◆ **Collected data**
(** * NAMI-RESEARCHER: the knowledge ingestion and retrieval engine

    A shallow embedding of [src/rag/rag_ingestion.py] (class [RAGIngestion]:
    [add_report], [add_multiple_reports], [verify_ingestion],
    [list_ingested_reports]) and of the retriever configuration of
    [rag_tool] in [src/tools_module.py].

    Python values are modelled as follows.
    - [str] is [string]; [len] is [String.length], so the characters are the
      code points below 256.
    - a [dict] with string keys is a [gmap string pyval]; the values that the
      ingestion code stores are [None], booleans, integers and strings.
    - a Python function that can raise and that works on the Chroma
      collection is a computation in the monad [M]: it takes the collection
      (the list of stored documents, oldest first) and returns either the
      raised exception (its [str(e)]) or a value, with the collection it
      leaves behind.
    - what the outside world does during one call (the clock reading, the
      store being unreachable) is an explicit argument of type [Env].
    - the text splitter is an argument of [add_report] and of its callers;
      where the code is run on a concrete report, the splitter is
      [chunker_split_text], which follows the algorithm of the library's
      [RecursiveCharacterTextSplitter]. *)

From Stdlib Require Import ZArith QArith List Ascii String.
From Stdlib Require Import Sorting.Permutation Sorting.Sorted.
From stdpp Require Import gmap strings list pretty.
(** [indexOf] finds the first slot that holds the value. *)
Lemma indexOf_Some o l i :
  indexOf o l = Some i <-> l !! i = Some o /\ forall j, (j < i)%nat -> l !! j <> Some o.
Proof.
  revert i. induction l as [|s l IH]; intros i; cbn [indexOf].
  - split; [discriminate | intros [Hl _]; discriminate].
  - destruct (decide (s = o)) as [->|Hne].
    + split.
      * intros [= <-]. split; [reflexivity | intros j Hj; lia].
      * intros [Hi Hfirst]. destruct i as [|i]; [reflexivity|].
        exfalso. apply (Hfirst 0%nat); [lia | reflexivity].
    + destruct (indexOf o l) as [k|] eqn:Hk; cbn.
      * split.
        -- intros [= <-]. destruct (proj1 (IH k) eq_refl) as [Hl Hf].
           split; [exact Hl|]. intros [|j] Hj; cbn; [congruence | apply Hf; lia].
        -- intros [Hi Hfirst]. destruct i as [|i]; cbn in Hi; [congruence|].
           f_equal. assert (Some k = Some i) as [= ->]; [|reflexivity].
           apply IH. split; [exact Hi|]. intros j Hj. apply (Hfirst (S j)). lia.
      * split; [discriminate|]. intros [Hi Hfirst].
        destruct i as [|i]; cbn in Hi; [congruence|].
        assert (None = Some i) as Habs; [|discriminate].
        apply IH. split; [exact Hi|]. intros j Hj. apply (Hfirst (S j)). lia.
Qed.

Lemma indexOf_None o l : indexOf o l = None <-> o ∉ l.
Proof.
  induction l as [|s l IH]; cbn [indexOf].
  - split; [intros _; apply not_elem_of_nil | reflexivity].
  - destruct (decide (s = o)) as [->|Hne].
    + split; [discriminate | intros Hn; exfalso; apply Hn; left].
    + rewrite not_elem_of_cons. destruct (indexOf o l); cbn.
      * split; [discriminate|]. intros [_ Hn]. by pose proof (proj2 IH Hn).
      * split; [|reflexivity]. intros _. split; [congruence | by apply IH].
Qed.

(** An object found at slot [i] is found by [indexOf] at or before [i]. *)
Lemma indexOf_le o l i :
  l !! i = Some o -> exists k, indexOf o l = Some k /\ (k <= i)%nat.
Proof.
  intros Hi. destruct (indexOf o l) as [k|] eqn:Hk.
  - exists k. split; [reflexivity|].
    destruct (proj1 (indexOf_Some _ _ _) Hk) as [_ Hf].
    destruct (decide (k <= i)%nat) as [|Hgt]; [assumption|].
    exfalso. apply (Hf i); [lia | exact Hi].
  - exfalso. apply (proj1 (indexOf_None _ _) Hk).
    by eapply list_elem_of_lookup_2.
Qed.
(** X16.  Only a cancellation ends the loop.  With a handler that always
    returns, and a script without cancellation, [Consume] is still fetching
    when the script is used up, whatever errors the handler, the fetches and
    the commits produced; and every message of the script has been
    committed, in order. *)
Theorem Consume_isolates_failures (handler : @MessageHandler S)
  (script : list Iteration) (w : World S) :
  (forall v w0, exists herr w', handler v w0 = (Returns herr, w')) ->
  no_cancellation script = true ->
  fst (fst (Consume handler script w)) = Fetching
  /\ committed (snd (fst (Consume handler script w))) = messages script
  /\ fetched (snd (fst (Consume handler script w))) = messages script.
Proof.
  intros Hret N. destruct (no_cancellation_exit script N) as [E D].
  unfold Consume.
  pose proof (loop_exit handler script Hret
                (logged INFO "Starting Kafka consumer" w)) as X.
  pose proof (loop_commits_delivered handler script Hret
                (logged INFO "Starting Kafka consumer" w)) as C.
  pose proof (loop_acknowledges handler script
                (logged INFO "Starting Kafka consumer" w)) as A.
  cbv zeta in A. destruct A as (_ & A1 & A2).
  rewrite X, C, E, D. repeat split.
  assert (R : handled_to_return
                (snd (fst (loop handler script
                             (logged INFO "Starting Kafka consumer" w))))
              = handled
                  (snd (fst (loop handler script
                               (logged INFO "Starting Kafka consumer" w))))).
  { clear - Hret.
    generalize (logged INFO "Starting Kafka consumer" w).
    induction script as [|it rest IH]; intros w0; auto.
    destruct it as [cause|err|m cerr]; cbn [loop]; auto.
    - destruct (errors_Is err ErrCanceled); auto.
      specialize (IH (logged ERROR "Failed to fetch message" w0)).
      destruct (loop handler rest (logged ERROR "Failed to fetch message" w0))
        as [[r evs] w2]. exact IH.
    - destruct (Hret (Value m) w0) as (herr & w1 & ->).
      match goal with
      | |- context [loop handler rest ?w3] =>
          specialize (IH w3); destruct (loop handler rest w3) as [[r evs] w4]
      end.
      cbn in IH |- *. congruence. }
  rewrite <- A2, <- R, <- A1, C. exact D.
Qed.

End LoopFacts.

(** ** The loop and the handler together *)

Section PipelineFacts.

Context {S : Type} {transactionRepo : TransactionRepository S}.

Variable json_Unmarshal : string -> deliveries.KafkaTransactionMessage + error.

(** On a poison message the handler panics. *)
Lemma HandleMessage_poison (m : consumer.Message) (w : World S) :
  poison json_Unmarshal m = true ->
  exists v w',
    deliveries.HandleMessage json_Unmarshal (consumer.Value m) w
    = (Panics v, w').
Proof.
  unfold poison, deliveries.HandleMessage, bind, emit.
  destruct (json_Unmarshal (consumer.Value m)) as [msg|e]; [|discriminate].
  intros T. apply negb_true_iff in T. cbv beta iota.
  match goal with
  | |- context [deliveries.kafkaMessageToEntity msg ?w0] =>
      destruct (kafkaMessageToEntity_leaves_repository msg w0)
        as (_ & _ & Hp);
      destruct (Hp T) as (v & Hv);
      destruct (deliveries.kafkaMessageToEntity msg w0) as [r w1]
  end.
  cbn [fst] in Hv. subst r. eauto.
Qed.

(** On any other message it returns. *)
Lemma HandleMessage_wholesome (m : consumer.Message) (w : World S) :
  poison json_Unmarshal m = false ->
  exists herr w',
    deliveries.HandleMessage json_Unmarshal (consumer.Value m) w
    = (Returns herr, w').
Proof.
  intros T. apply HandleMessage_returns. intros msg D.
  unfold poison in T. rewrite D in T. apply negb_false_iff in T.
  apply andb_true_iff in T. exact T.
Qed.
(** * parse_errors.py: the compiler-diagnostic filter

    A shallow embedding of [src/parse_errors.py], a script that reads
    newline-delimited JSON records from standard input, keeps the compiler
    messages of level "error" or "warning", formats one entry per message and
    prints the two collections, each deduplicated and sorted.

    Conventions of the embedding.
    - Python text is a [string]; a character is a code point below 256.
    - A decoded JSON document is a [value]: the Python object [json.loads]
      returns.  A float is kept by what the script can observe of it (its
      [repr] text and its truth value): binary64 arithmetic is not modelled.
    - A computation that may raise is a [result]; the exception names are the
      Python ones.  The script catches [JSONDecodeError] only, every other
      exception leaves the loop and ends the process before anything is
      printed.
    - [print] encodes its text for standard output and raises
      [UnicodeEncodeError] on a character the encoding of the stream does not
      have; the encoding is a parameter of the model ([stdout_encoding]).
    - [json.loads] is a parameter of the script's model ([loads]); a reference
      decoder for JSON text, [json_loads], instantiates it on concrete input.
    - The iteration order of a Python [set] of strings depends on the hash
      seed of the process: it is a parameter too ([set_iteration]). *)

From Stdlib Require Import List String Ascii ZArith Bool Lia Arith.
From Stdlib Require Import Permutation Sorted OrdersEx DecimalString RelationClasses.
Import ListNotations.
Local Open Scope list_scope.
Local Open Scope string_scope.
(* ===== verification/Prelude.v ===== *)
(** * DBFS2: a verified model of a file system on a key-value database

    DBFS2 stores a POSIX file system in [jammdb], an embedded key-value store
    with transactions. An inode is a bucket named by the eight big-endian bytes
    of its number; its attributes, its directory entries, its extended
    attributes and the slices of its data are pairs of that bucket. On top of
    that layer the repository has a second, log-structured engine (data in an
    append-only log on a block device, metadata in the database) with an
    adapter to a VFS, and a transaction manager with a write-ahead log.

    ** Reading order: file of this library, source, contents

    Foundations
    - [Prelude]: tactics, hint databases, lemmas on integers and lists; this
      header.
    - [Bytes] (lib.rs): big- and little-endian encodings, decimal numerals,
      the byte order of keys.
    - [Common] (common.rs, inode.rs): errors, permissions, file types, time
      stamps, the attribute record, data keys, the table of interrupted
      listings.
    - [Store] (lib.rs, common.rs): the database as the class [JammDb] with
      [JammDbLaws]; the monad [Tx] for the body of one transaction and the
      monad [Op] for an entry point, whose state [world] is the committed
      database, the counter [DBFS_INODE_NUMBER] and the table
      [GLOBAL_READDIR_TABLE].
    - [MapDb]: a concrete database that satisfies the laws.

    The common layer (src/src/inode.rs, dir.rs, link.rs, file.rs, attr.rs)
    - [Access]: the permission decisions, against a reference in terms of the
      nine POSIX permission bits.
    - [Tree], [Layout], [Image]: the abstract specification. [Tree] is the
      file system as a map from inode numbers to nodes with the invariant
      [wf]; [Layout] defines [represents], the relation between a database and
      a tree, and turns each read and write of a transaction into a reading or
      an update of a node; [Image] shows that every tree with well-formed
      nodes has a database.
    - [Inode]: attributes, lookup, access, open, create. [Dir]: link, unlink,
      rmdir, rename, readlink. [Rename]: what a rename does to the tree.
      [Attr], [Xattr]: chmod, chown, utimens, extended attributes and their
      listing. [Truncate]: truncate and fallocate. [File]: read, write and
      copy_file_range. [Readdir]: both directory listings.
    - [SuperBlock] (fuse/mkfs.rs, fs_type.rs): making, mounting, statfs,
      unmounting. [FsCommon] (fs_common.rs): the second version of these.

    The front ends of the common layer
    - [Limits]: fallocate at its limits, and writes beyond 2^32 slices.
    - [Fuse] (fuse/inode.rs, attr.rs, link.rs, file.rs, sblk.rs and the
      conversions of common.rs), [FuseDir] (the two listings of fuse/file.rs)
      and [FuseOps] (fuse/mod.rs): the functions of the FUSE daemon, up to
      the reply each callback sends. [Serve]: the abstract daemon [t_serve],
      an operation on the tree for each request of the kernel, and the proof
      that each callback does just that. [Session]: sequences of requests, and
      the tree they keep. [Restart]: stopping, killing and starting the daemon.
      [SpecialRead] (fuse/file.rs): the gathering read that no callback uses.
    - [Progress]: a client that reads a file piece by piece while others use
      the database.
    - [Rvfs] (the dbfs_* functions of inode.rs, file.rs, fs_type.rs that the
      [rvfs] crate calls): the same layer behind objects that cache sizes,
      link counts and owners. [RvfsFacts]: which operations keep the objects
      in step with the database.

    Parts that stand by themselves
    - [Extend] (extend.rs): sets of operations of user programs on nested
      buckets, with an interface to the database of its own ([NestedDb],
      [NestedDbLaws], [NestedReliable]) and a concrete one.
    - [Vfscore]: the errors, node types and conversions of the [vfscore]
      crate that the newer adapters share. [Alien] (alien_integration): an
      in-memory file system. [Demo] (rvfs2_demo): a constant one.
    - [DiskFile] (fuse/mkfs.rs): the file of the host under the daemon's
      database, and its memory map.

    The log-structured engine
    - [Log] (log_manager.rs, models.rs): the device, the log, its header.
    - [Engine] (tx_engine.rs): files as extents of the log.
    - [Adapter] (rvfs_adapter.rs, and the device of rvfs_test.rs): VFS inodes,
      mounting, the cache of dentries.

    The transaction manager
    - [Wal] (operation.rs, wal.rs, and the storage of dbfs_test.rs): operations,
      frames, recovery.
    - [Transaction] (transaction.rs): commit, replay. [Crash]: a commit as the
      calls it makes, what a crash between them leaves on the disk, and what a
      restart makes of it.
    - [Programs] (dbfs_test.rs, examples/operate.rs): the tests of the manager
      and the example of operation sets, as programs over [Transaction] and
      [Extend].

    The second VFS adapter (rvfs2)
    - [Rvfs2Common] (rvfs2/common.rs): database functions independent of the
      common layer, with a layout of their own (names next to the attributes,
      data in blocks). [Rvfs2Tree]: what they promise, a file system of nodes
      with names, link counts and blocks, and the relation to a database.
      [Rvfs2Facts]: each operation keeps to it. [Rvfs2Session]: sequences of
      calls.
    - [Rvfs2Node] (rvfs2/inode.rs, superblock.rs, dentry.rs, fstype.rs, mod.rs):
      inodes, super blocks and dentries as shared objects over the transaction
      manager, mounting, and the log on an inode of another file system.
      [Rvfs2Mount]: time stamps and mounting. [Rvfs2Heap]: the order the
      objects keep, whatever is below.

    ** What the theorems show

    - The daemon as a whole: for every sequence of requests the callbacks
      return what the abstract daemon returns, errors and panics included, and
      the database stands for the tree it computes ([daemon_refines_tree]; of
      [readdir], [readdirplus], [statfs] and [listxattr] only the effect is
      described, which is none). [fits] says which requests the abstract daemon
      is for: values in their widths, modes of one type, places in a file
      below the 2^32nd slice, no directory removed, linked or moved through or
      onto itself. Well-formedness is a matter of the requests: [tidy] leaves out
      renames onto a name in use, exchanges, block devices and sockets, which
      the kernel sends and which break the tree ([rename_over_breaks_tree]), and
      what the VFS layer never sends; tidy sessions keep the tree well formed
      from the first start on ([sessions_keep_tree]). So do unmounts, kills and
      new starts ([lives_keep_tree]; a kill falls between two requests, the
      store commits each transaction whole), but the inode counter does not
      survive them ([creations_fail_after_start]).
    - Each operation of the common layer, run on a database that represents a
      well-formed tree, has the effect stated on the tree and keeps it well
      formed ([create_keeps_tree], [unlink_keeps_tree], [link_keeps_tree],
      [rmdir_keeps_tree], [rename_moves_file], [write_contents],
      [truncate_bytes], [mkfs_root]); the reading operations report the tree
      ([attr_and_lookup_report], [read_contents], [readdir_lists_entries]).
    - Round trips through several operations: [create_then_lookup],
      [write_then_read], [xattr_roundtrip], [remount_restores],
      [create_then_found], [write_appends] with [read_file_contents],
      [recover_returns_appended], [replay_completes_commit].
    - The second adapter: its database functions have, in every sequence of
      calls, the replies and the effect of the abstract file system
      ([rvfs2_refines]); its objects keep number, type and super block and its
      caches lead to the right ones ([rvfs2_objects_typed], by induction over
      the steps of clients).
    - Progress: a reader with a buffer of whole slices comes to the end of a
      file without holes and has all of it, whatever others do between its reads
      ([reader_gets_all]).
    - The rvfs objects: lookup and link keep them in step with the tree
      ([rvfs_lookup_in_step], [rvfs_link_in_step], [rvfs_rmdir_in_step]); the
      attributes form a map ([rvfs_attr_roundtrip]).
    - User programs: a renamed bucket keeps all that is in it
      ([rename_bucket_moves]); reading stays inside the caller's buffer
      ([read_concatenates]).
    - Types and bounds: [alien_typed]; [fallocate_bounds],
      [write_wraps_around], [map_misses_growth].
    - Errors and guards: [sticky_protects], [chown_guarded],
      [write_fails_cleanly], the theorems on permission bits.
    - Crash safety of the log: [recover_after_torn_write] and [recover_ends].
      [commit_step] splits a commit into its calls ([commit_is_its_steps]);
      [crash_leaves] gives the disk after a crash: of a log that is not flushed
      any prefix of what was written, in order, and the old log when its
      truncation was not flushed. [commit_crash_recovers] and
      [crash_applies_any_prefix] say which operations a replay applies,
      [failed_commit_replayed], [replay_applies_again] and
      [torn_log_loses_commit] where the log is not what it means to be. A single
      operation that can be repeated is done once or not at all
      ([crashed_operation_whole]).
    - Programs: [recovery_test_passes], [atomicity_test_fails],
      [rollback_test_passes]; the first operation set of the example does what
      the code beside it does by hand ([first_set_is_equal]).
    - Where the code departs from what it means to do, the theorem states what
      it does: [rename_over_breaks_tree], [write_exposes_memory],
      [overwrite_reads_stale], [mount_overwrites_log], [read_contents] (a read
      that starts inside a later slice returns the bytes from its start),
      [fuse_listing_chunks], [rvfs_unlink_out_of_step], [rvfs_rename_destroys],
      [alien_lookup_forgets], [rename_pair_copies], [mount_needs_root],
      [update_time_loses_nsec], [demo_never_ends], [creations_fail_after_start],
      [failed_commit_replayed], [torn_log_loses_commit], [special_read_gathers].

    ** Conventions

    A machine integer is a [Z] with its wrap-around, its panic or its
    saturation written out; [usize] has 64 bits. The code is built in release
    mode unless a definition says otherwise. Names and values are lists of
    bytes; a Rust [String] is its UTF-8 bytes. An operation that can panic has
    a [Panic] outcome, which drops its transaction as an error does. Locks
    guard single calls and each locked section is one step. Logging is left
    out.

    Loops over data are structural where the code iterates over a list or a
    counted range ([free_slices] counts the slices of the range). The others
    have fuel, with a theorem that the fuel chosen is enough: the write loop
    one more unit than there are bytes, since every turn stores at least one
    ([write_fuel]); the chunked listing as many turns as the kernel's loop can
    take; the log's loops one unit per byte of the buffer; recovery takes its
    fuel as an argument, and [recover_ends] says that one unit per frame and
    one for the end suffice, whatever the storage holds. Copying a bucket
    takes the depth of the database's nesting ([nb_depth], [shallow]), which
    [rename_bucket_moves] shows to be enough; the gathering read a round per byte
    asked for and two more ([special_read_gathers]).

    ** Assumptions, each a class with an instance that meets it

    [JammDb], [JammDbLaws], [Reliable] (the database; [MapDb]). [Memory] (where
    buffers lie and what a fresh slice of the buddy allocator holds).
    [SliceConfig] (the slice size a cargo feature selects). [BlockDevice] and
    [BlockDeviceLaws] (the device; [RamDisk]). [MetaCodec] and [EntryCodec]
    ([serde_json]; encodings from [Bytes]). [WalStorage] and [WalStorageLaws]
    (the storage of the log; [MockStorage]). [BottomFs] (the functions
    [crate::common::dbfs_*] the write-ahead log calls, which are not in the
    repository; a panic in them is not modelled). [Cache] (the buffer the allocator hands to a read), [ReplyBuffers]
    (when the kernel's reply is full), [RvfsCrate] (the fields of a new inode
    object), [VfsCore] and [VfsModes] (the permission and mode bits of the [vfscore]
    crate, whose time stamps have two fields of 64 bits), [VfsDevice] (the inode
    of another file system a log is kept in), [VfsNode] and [VfsFileNode] (the
    node of the VFS under the engine's device and its database file), [NodeCalls] (the functions that
    rvfs2/inode.rs calls with signatures that rvfs2/common.rs does not give
    them; nothing is asked of them), [NestedDb] with its laws.

    The two statics DBFS_INODE_NUMBER, of inode.rs and of inode_common.rs, are
    never in one world: [w_next] is the first in the files of the common layer and
    its front ends, and the second in [FsCommon] and the files of rvfs2. Using
    the handle of a bucket that its transaction has deleted is taken for a panic
    of the database ([tx_live]); only [dbfs_rmdir] of rvfs2/common.rs can do so, on
    a directory entered in itself.

    ** Not modelled

    - The byte layout of the C structures, the callbacks of the daemon that do nothing
      (forget, batch_forget).
    - The files of rvfs2 and alien_integration do not compile against the rest
      of the repository: rvfs2 names variants, fields and results that common.rs
      does not have. The model takes them as written, with types of its own for
      what they name ([Rvfs2Type], [Rvfs2Attr], messages as results).
    - Answers of constants (owners, times and flags in rvfs2_demo, the flags and
      names of file-system types).
    - show_dbfs of extend.rs, which prints.
    - Concurrency inside the database, and the loss of the engine's device
      blocks: the library keeps to the first 32 MiB of the device and the log to
      the rest, and the model has them as separate states.
    - Writes to the log that reach the disk out of order, a crash inside a
      transaction of the database, which the library makes atomic, and a kill of
      the daemon inside a request.
    - The replies of listings and of statfs in [t_serve]: [readdir_lists_entries],
      [fuse_listing_chunks] and [listxattr_names] state them.
    - The other example programs and the test of rvfs_test.rs, apart from its
      device: they run through the VFS crates, or only write to the database.
    - The tables of function pointers of the rvfs interface ([DBFS_DIR_INODE_OPS]
      and the like), whose functions are all modelled; the allocator. *)

From stdpp Require Export base list numbers gmap option strings sorting.
From Stdlib Require Export ZArith Lia.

◆ **Work instructions**
Look above for the line with "From Stdlib Require Import Permutation" and the line with "attributes and the slices"; transcribe both and all lines in between, exactly, and nothing else.

◆ **The completed task**
From Stdlib Require Import Permutation Sorted OrdersEx DecimalString RelationClasses.
Import ListNotations.
Local Open Scope list_scope.
Local Open Scope string_scope.
(* ===== verification/Prelude.v ===== *)
(** * DBFS2: a verified model of a file system on a key-value database

    DBFS2 stores a POSIX file system in [jammdb], an embedded key-value store
    with transactions. An inode is a bucket named by the eight big-endian bytes
    of its number; its attributes, its directory entries, its extended
    attributes and the slices of its data are pairs of that bucket. On top of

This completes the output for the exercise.